_THE PROBLEM_
Your response should be every line from the entries that includes the string "parts".

[Excerpts from a dataset]
Lemma matchDigitsAfter_unfold (tag s : string) :
  Str.matchDigitsAfter tag s =
  match Str.matchHere tag s with
  | Some d => Some d
  | None =>
      match s with
      | EmptyString => None
      | String _ s' => Str.matchDigitsAfter tag s'
      end
  end.
Proof. now destruct s. Qed.

Lemma matchHere_Some (tag s d : string) :
  Str.matchHere tag s = Some d ->
  exists post,
    s = tag ++ d ++ post /\ d <> "" /\ Spec.digits d /\ Spec.no_digit_ahead post.
Proof.
  unfold Str.matchHere. destruct (Str.startsWith tag s) eqn:Hs; [|discriminate].
  apply startsWith_split in Hs.
  destruct (takeDigits_split (Str.dropPrefix tag s)) as (post & Hr & Hd & Hp).
  destruct (Str.takeDigits (Str.dropPrefix tag s)) as [|c r] eqn:Ht;
    [discriminate|].
  intros [= <-]. exists post. rewrite <- Hr.
  split; [exact Hs | split; [discriminate | split; assumption]].
Qed.

Lemma matchHere_None (tag rest : string) :
  Str.matchHere tag (tag ++ rest) = None -> Spec.no_digit_ahead rest.
Proof.
  unfold Str.matchHere. rewrite startsWith_append, dropPrefix_append.
  intros H. apply takeDigits_empty.
  now destruct (Str.takeDigits rest).
Qed.

Lemma matchDigitsAfter_Some (tag s d : string) :
  Str.matchDigitsAfter tag s = Some d -> Spec.extracts tag s d.
Proof.
  revert d; induction s as [|c s IH]; intros d;
    rewrite matchDigitsAfter_unfold.
  - destruct (Str.matchHere tag "") as [d'|] eqn:Hh; [|discriminate].
    intros [= <-]. apply matchHere_Some in Hh as (post & Hs & Hne & Hd & Hp).
    exists "", post. repeat split; try assumption.
    intros pre' rest _ Hl. simpl in Hl. lia.
  - destruct (Str.matchHere tag (String c s)) as [d'|] eqn:Hh.
    + intros [= <-]. apply matchHere_Some in Hh as (post & Hs & Hne & Hd & Hp).
      exists "", post. repeat split; try assumption.
      intros pre' rest _ Hl. simpl in Hl. lia.
    + intros H. destruct (IH d H) as (pre & post & Hs & Hne & Hd & Hp & Hleft).
      exists (String c pre), post. repeat split; try assumption.
      * simpl. now rewrite <- Hs.
      * intros [|c' pre'] rest Hs' Hl.
        -- simpl in Hs'. rewrite Hs' in Hh. now apply matchHere_None in Hh.
        -- simpl in Hs'. injection Hs' as _ Hs'.
           apply (Hleft pre' rest Hs'). simpl in Hl. lia.
Qed.

Lemma matchDigitsAfter_None (tag s : string) :
  Str.matchDigitsAfter tag s = None -> Spec.no_match tag s.
Proof.
  induction s as [|c s IH]; rewrite matchDigitsAfter_unfold.
  - destruct (Str.matchHere tag "") eqn:Hh; [discriminate|].
    intros _ [|c' pre] rest Hs; [|now simpl in Hs].
    simpl in Hs. rewrite Hs in Hh. now apply matchHere_None in Hh.
  - destruct (Str.matchHere tag (String c s)) eqn:Hh; [discriminate|].
    intros H [|c' pre] rest Hs.
    + simpl in Hs. rewrite Hs in Hh. now apply matchHere_None in Hh.
    + simpl in Hs. injection Hs as _ Hs. now apply (IH H pre rest).
Qed.

Lemma orUnknown_version (tag s : string) :
  Spec.version_of tag s (orUnknown (Str.matchDigitsAfter tag s)).
Proof.
  destruct (Str.matchDigitsAfter tag s) as [d|] eqn:Hm.
  - left. pose proof (matchDigitsAfter_Some _ _ _ Hm) as He.
    destruct d as [|c d]; [|exact He].
    now destruct He as (_ & _ & _ & Hne & _).
  - right. split; [now apply matchDigitsAfter_None | reflexivity].
Qed.

End StringFacts.

(** ** The privacy scorer *)

(** Runs the monad's plumbing, down to the tests on the inputs. *)
Ltac run_M :=
  cbv beta iota zeta delta
    [mbind M_bind result_bind mret M_ret result_ret lift toLowerCase
     setSecurityLevel setPrivacyScore setIpInfo setLoading setBrowserInfo
     console_error try_catch_finally].

(** Settles an equation on final states by trying every value of the three
    ambient flags. *)
Ltac by_flags env :=
  destruct (Str.includes "https" (Env.location_protocol env)),
    (Env.nav_cookieEnabled env), (Env.nav_geolocation env);
  reflexivity.

Section Scorer.

Variable env : Env.t.

Lemma ambient_deductions_range : 0 <= ambient_deductions env <= 45.
Proof.
  unfold ambient_deductions, Spec.transport_deduction, Spec.cookie_deduction,
    Spec.geolocation_deduction.
  destruct (secureTransport env), (Env.nav_cookieEnabled env),
    (Env.nav_geolocation env); lia.
Qed.

(** One run of the scorer on a record whose provider name is a string: it
    returns normally, writes the level and the score, and leaves the other
    slots alone. *)
Lemma calculatePrivacyScore_run (ipData : IPInfo) (name : string) (st : State) :
  isp ipData = VStr name ->
  exists d lvl,
    Spec.provider_row name d lvl /\
    calculatePrivacyScore env ipData st =
      (Normal tt,
       mkState (ipInfo st) (browserInfo st) (loading st)
               (100 - ambient_deductions env - d) lvl (console st)).
Proof.
  intros Hisp.
  pose proof (includes_toLowerCase "google" name eq_refl) as Hg.
  pose proof (includes_toLowerCase "cloudflare" name eq_refl) as Hc.
  pose proof (includes_toLowerCase "residential" name eq_refl) as Hr.
  unfold calculatePrivacyScore, ambient_deductions, secureTransport.
  rewrite Hisp. run_M.
  destruct (Str.includes "google" (Str.toLowerCase name)) eqn:Eg.
  { exists 5, high. split.
    - left. split; [left; now apply Hg | easy].
    - by_flags env. }
  destruct (Str.includes "cloudflare" (Str.toLowerCase name)) eqn:Ec.
  { exists 5, high. split.
    - left. split; [right; now apply Hc | easy].
    - by_flags env. }
  assert (~ Spec.google_or_cloudflare name) as Hno.
  { intros [H|H]; [apply Hg in H | apply Hc in H]; discriminate. }
  destruct (Str.includes "residential" (Str.toLowerCase name)) eqn:Er.
  - exists 15, low. split.
    + right; left. split; [exact Hno | split; [now apply Hr | easy]].
    + by_flags env.
  - exists 0, medium. split.
    + right; right. split; [exact Hno | split; [|easy]].
      intros H. apply Hr in H. discriminate.
    + by_flags env.
Qed.

Lemma provider_row_range (name : string) (d : Z) (lvl : SecurityLevel) :
  Spec.provider_row name d lvl -> 0 <= d <= 15.
Proof. intros [(_ & -> & _)|[(_ & _ & -> & _)|(_ & _ & -> & _)]]; lia. Qed.

Lemma provider_row_fun (name : string) d1 l1 d2 l2 :
  Spec.provider_row name d1 l1 -> Spec.provider_row name d2 l2 ->
  d1 = d2 /\ l1 = l2.
Proof.
  intros [(G1 & -> & ->)|[(G1 & R1 & -> & ->)|(G1 & R1 & -> & ->)]]
         [(G2 & -> & ->)|[(G2 & R2 & -> & ->)|(G2 & R2 & -> & ->)]];
    try easy.
Qed.
(** * MicroCosmos-3D: the GLV engine, the sampling loop and the particle mapper

    A shallow embedding of [src/app/page.tsx] (the first version of the page)
    and of the later "virtual lab" version of the same page (which adds the
    history chart and the scenario buttons).

    JavaScript numbers are IEEE 754 binary64 values; they are modelled by the
    primitive floats of Rocq, whose [+], [*] and comparisons are the same
    operations, and the numbers an instanced mesh keeps are their binary32
    roundings.  The engine is written once over a small arithmetic
    signature, so that the same program text can also be read over exact
    rational arithmetic (the mathematical Euler scheme, without rounding);
    the program runs in binary64, and the exact reading only serves to tell
    what rounding changes.

    Arrays are lists.  Reading past the end of an array yields [undefined],
    which every arithmetic operator turns into NaN; reading a property of
    [undefined] throws a TypeError, modelled by [None]. *)

From Stdlib Require Import Floats QArith Qround Lia Lqa.
From stdpp Require Import gmap list strings.

Set Warnings "-inexact-float".
Local Open Scope nat_scope.

(** ** Arithmetic signature *)

Class Arith (num : Type) := {
  lit_0 : num;                       (* the literal [0] *)
  lit_0_1 : num;                     (* the literal [0.1] *)
  add : num -> num -> num;           (* [a + b] on numbers *)
  mul : num -> num -> num;           (* [a * b] *)
  Math_max : num -> num -> num;      (* [Math.max(a, b)] *)
  js_nan : num                       (* ToNumber(undefined) *)
}.

(** [type GLVParams = { r: number[]; A: number[][]; dt: number }] *)
Record GLVParams (num : Type) := {
  r : list num;
  A : list (list num);
  dt : num
}.
Arguments r {num} _.
Arguments A {num} _.
Arguments dt {num} _.
(** A number below 10000 padded to four digits, or below 100 padded to
    two, has the number for value: by enumeration. *)
Lemma padStart_value_upto :
  forallb (fun n => (Tally.valueOf (Js.padStart 4 (Z.of_nat n)) =? Z.of_nat n) &&
                    (if (n <? 100)%nat
                     then Tally.valueOf (Js.padStart 2 (Z.of_nat n)) =? Z.of_nat n
                     else true))
          (seq 0 (Z.to_nat 10000)) = true.
Proof. vm_compute. reflexivity. Qed.

Lemma padStart_four_value (n : Z) :
  0 <= n <= 9999 -> Tally.valueOf (Js.padStart 4 n) = n.
Proof.
  intros Hn.
  assert (Hin : In (Z.to_nat n) (seq 0 (Z.to_nat 10000))) by (apply in_seq; lia).
  pose proof (proj1 (forallb_forall _ _) padStart_value_upto _ Hin) as H.
  cbv beta in H. rewrite Z2Nat.id in H by lia.
  apply andb_prop in H. now apply Z.eqb_eq.
Qed.

Lemma padStart_two_value (n : Z) :
  0 <= n <= 99 -> Tally.valueOf (Js.padStart 2 n) = n.
Proof.
  intros Hn.
  assert (Hin : In (Z.to_nat n) (seq 0 (Z.to_nat 10000))) by (apply in_seq; lia).
  pose proof (proj1 (forallb_forall _ _) padStart_value_upto _ Hin) as H.
  cbv beta in H. rewrite Z2Nat.id in H by lia.
  assert (Hlt : (Z.to_nat n <? 100)%nat = true) by (apply Nat.ltb_lt; lia).
  rewrite Hlt in H. apply andb_prop in H. now apply Z.eqb_eq.
Qed.
(** * Activity Board Client: a shallow embedding of [src/static/script.js]

    The script fetches the activity list, renders one card per activity
    into a container element and posts sign-up requests.  The embedding
    follows the script function by function:

    - JavaScript strings are sequences of UTF-16 code units;
    - values returned by [response.json()] are JSON trees;
    - abrupt completions ([throw]) are explicit, and [try]/[catch] is a
      combinator of a small state-and-exception monad;
    - the page (container element, e-mail input) and the observable
      effects ([fetch], [alert], [console.error]) are the monad's state.

    Assumptions of the embedding: the two elements looked up at the top of
    the script exist; JSON numbers are safe integers (of magnitude below
    [2^53]), the range on which JavaScript prints a number digit for digit;
    the markup assigned to [innerHTML] is kept as the string that was
    assigned. *)

From Stdlib Require Import List Bool Arith ZArith NArith Lia ZifyBool.
From Stdlib Require Import Ascii String DecimalString.
Import ListNotations.

Set Implicit Arguments.
#[local] Set Warnings "-register-all".

(** ** JavaScript strings *)

Module JsString.

(** A string is the list of its UTF-16 code units. *)
Definition jsstring := list N.

(** A literal of the script, written in ASCII. *)
Definition lit (s : string) : jsstring :=
  List.map N_of_ascii (list_ascii_of_string s).

Definition dquote : jsstring := [34%N].
Definition newline : jsstring := [10%N].

Definition eqb (s t : jsstring) : bool :=
  if list_eq_dec N.eq_dec s t then true else false.

(** [WhiteSpace] and [LineTerminator] of ECMAScript: the code points that
    [String.prototype.trim] strips (all of them are single code units). *)
Definition isWhiteSpace (c : N) : bool :=
  ((9 <=? c) && (c <=? 13) || (c =? 32) || (c =? 160) || (c =? 5760)
   || (8192 <=? c) && (c <=? 8202) || (c =? 8232) || (c =? 8233)
   || (c =? 8239) || (c =? 8287) || (c =? 12288) || (c =? 65279))%N.

Fixpoint trimStart (s : jsstring) : jsstring :=
  match s with
  | c :: s' => if isWhiteSpace c then trimStart s' else s
  | [] => []
  end.

Definition trimEnd (s : jsstring) : jsstring := rev (trimStart (rev s)).

(** [s.trim()] *)
Definition trim (s : jsstring) : jsstring := trimEnd (trimStart s).

Fixpoint startsWith (s p : jsstring) : bool :=
  match p, s with
  | [], _ => true
  | _ :: _, [] => false
  | a :: p', b :: s' => (a =? b)%N && startsWith s' p'
  end.

(** [s.includes(p)] *)
Fixpoint includes (s p : jsstring) : bool :=
  startsWith s p ||
  match s with
  | [] => false
  | _ :: s' => includes s' p
  end.

(** Number::toString for a safe integer ([Number.isSafeInteger]: magnitude
    at most [2^53 - 1]): plain decimal notation, digit for digit.  Beyond
    that range JavaScript prints the shortest digits that denote the same
    double, and from [1e21] on an exponent; statements that print a number
    carry the bound. *)
Definition ofZ (n : Z) : jsstring := lit (NilZero.string_of_int (Z.to_int n)).

(** [String(i)] for an array index. *)
Definition ofNat (i : nat) : jsstring := ofZ (Z.of_nat i).

Definition isDigit (c : N) : bool := ((48 <=? c) && (c <=? 57))%N.

End JsString.
Import JsString.

(** ** Completions *)

(** The exceptions the script can meet.  A failed [fetch] rejects with a
    [TypeError] in browsers; it is kept apart here so that a transport
    failure can be told from a failure of the script's own evaluation. *)
Inductive JsError : Type :=
| TypeError
| URIError
| SyntaxError
| NetworkError.

(** The result of evaluating an expression: a value, or a [throw]. *)
Inductive Completion (A : Type) : Type :=
| Normal (a : A)
| Throw (e : JsError).
Arguments Normal {A} a.
Arguments Throw {A} e.

Definition cbind {A B} (c : Completion A) (k : A -> Completion B) : Completion B :=
  match c with
  | Normal a => k a
  | Throw e => Throw e
  end.

Notation "'let?' x ':=' c 'in' k" := (cbind c (fun x => k))
  (at level 10, x name, c at level 100, k at level 200).

(** ** [encodeURIComponent] *)

Module URI.

(** The characters [encodeURIComponent] leaves alone: ASCII letters, digits
    and [- _ . ! ~ * ' ( )]. *)
Definition isUnreserved (c : N) : bool :=
  ((65 <=? c) && (c <=? 90) || (97 <=? c) && (c <=? 122) || isDigit c
   || (c =? 45) || (c =? 95) || (c =? 46) || (c =? 33) || (c =? 126)
   || (c =? 42) || (c =? 39) || (c =? 40) || (c =? 41))%N.

Definition isLeadingSurrogate (c : N) : bool := ((55296 <=? c) && (c <=? 56319))%N.
Definition isTrailingSurrogate (c : N) : bool := ((56320 <=? c) && (c <=? 57343))%N.

(** UTF16SurrogatePairToCodePoint *)
Definition surrogatePair (lead trail : N) : N :=
  ((lead - 55296) * 1024 + (trail - 56320) + 65536)%N.

(** The UTF-8 octets of a code point. *)
Definition utf8 (cp : N) : list N :=
  (if cp <? 128 then [cp]
   else if cp <? 2048 then [192 + cp / 64; 128 + cp mod 64]
   else if cp <? 65536 then
     [224 + cp / 4096; 128 + (cp / 64) mod 64; 128 + cp mod 64]
   else
     [240 + cp / 262144; 128 + (cp / 4096) mod 64;
      128 + (cp / 64) mod 64; 128 + cp mod 64])%N.

Definition hexDigit (d : N) : N := (if d <? 10 then 48 + d else 55 + d)%N.

(** One octet as [%XX], upper-case hexadecimal. *)
Definition escapeOctet (b : N) : jsstring :=
  [37%N; hexDigit (b / 16); hexDigit (b mod 16)].

Definition escape (cp : N) : jsstring := flat_map escapeOctet (utf8 cp).

(** The abstract operation Encode with the unreserved set of
    [encodeURIComponent]: an unpaired surrogate raises [URIError]. *)
Fixpoint encodeURIComponent (s : jsstring) : Completion jsstring :=
  match s with
  | [] => Normal []
  | c :: rest =>
      if isUnreserved c then
        let? r := encodeURIComponent rest in Normal (c :: r)
      else if isLeadingSurrogate c then
        match rest with
        | d :: rest' =>
            if isTrailingSurrogate d then
              let? r := encodeURIComponent rest' in
              Normal (escape (surrogatePair c d) ++ r)
            else Throw URIError
        | [] => Throw URIError
        end
      else if isTrailingSurrogate c then Throw URIError
      else let? r := encodeURIComponent rest in Normal (escape c ++ r)
  end.

End URI.
Import URI.

(** ** Values and the language operations the script applies to them *)

Module Js.

(** A value produced by [response.json()], or [undefined] (the result of
    reading a property that is not there).  An object is the list of its
    own properties in enumeration order.  A number is a safe integer: the
    embedding holds no fraction, and prints digit for digit. *)
Inductive JsVal : Type :=
| JUndefined
| JNull
| JBool (b : bool)
| JNum (n : Z)
| JStr (s : jsstring)
| JArr (elems : list JsVal)
| JObj (props : list (jsstring * JsVal)).

(** The property names the script reads. *)
Inductive Field : Type :=
| participants | length | description | schedule
| current_participants | max_participants | message | detail.

Definition fieldName (f : Field) : jsstring :=
  match f with
  | participants => lit "participants"
  | length => lit "length"
  | description => lit "description"
  | schedule => lit "schedule"
  | current_participants => lit "current_participants"
  | max_participants => lit "max_participants"
  | message => lit "message"
  | detail => lit "detail"
  end.

Fixpoint ownProperty (props : list (jsstring * JsVal)) (k : jsstring) : option JsVal :=
  match props with
  | [] => None
  | (k', v) :: props' => if JsString.eqb k' k then Some v else ownProperty props' k
  end.

(** [v.f] for one of the names above.  None of them is defined on the
    built-in prototypes, except [length] on strings and arrays. *)
Definition get (v : JsVal) (f : Field) : Completion JsVal :=
  match v with
  | JUndefined | JNull => Throw TypeError
  | JBool _ | JNum _ => Normal JUndefined
  | JStr s =>
      match f with
      | length => Normal (JNum (Z.of_nat (List.length s)))
      | _ => Normal JUndefined
      end
  | JArr l =>
      match f with
      | length => Normal (JNum (Z.of_nat (List.length l)))
      | _ => Normal JUndefined
      end
  | JObj props =>
      match ownProperty props (fieldName f) with
      | Some x => Normal x
      | None => Normal JUndefined
      end
  end.

(** ToBoolean *)
Definition ToBoolean (v : JsVal) : bool :=
  match v with
  | JUndefined | JNull => false
  | JBool b => b
  | JNum n => negb (n =? 0)%Z
  | JStr s => match s with [] => false | _ => true end
  | JArr _ | JObj _ => true
  end.

Fixpoint joinWith (sep : jsstring) (parts : list jsstring) : jsstring :=
  match parts with
  | [] => []
  | [p] => p
  | p :: rest => p ++ sep ++ joinWith sep rest
  end.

_SOLUTION FOR THIS PROBLEM_
Fixpoint joinWith (sep : jsstring) (parts : list jsstring) : jsstring :=
  match parts with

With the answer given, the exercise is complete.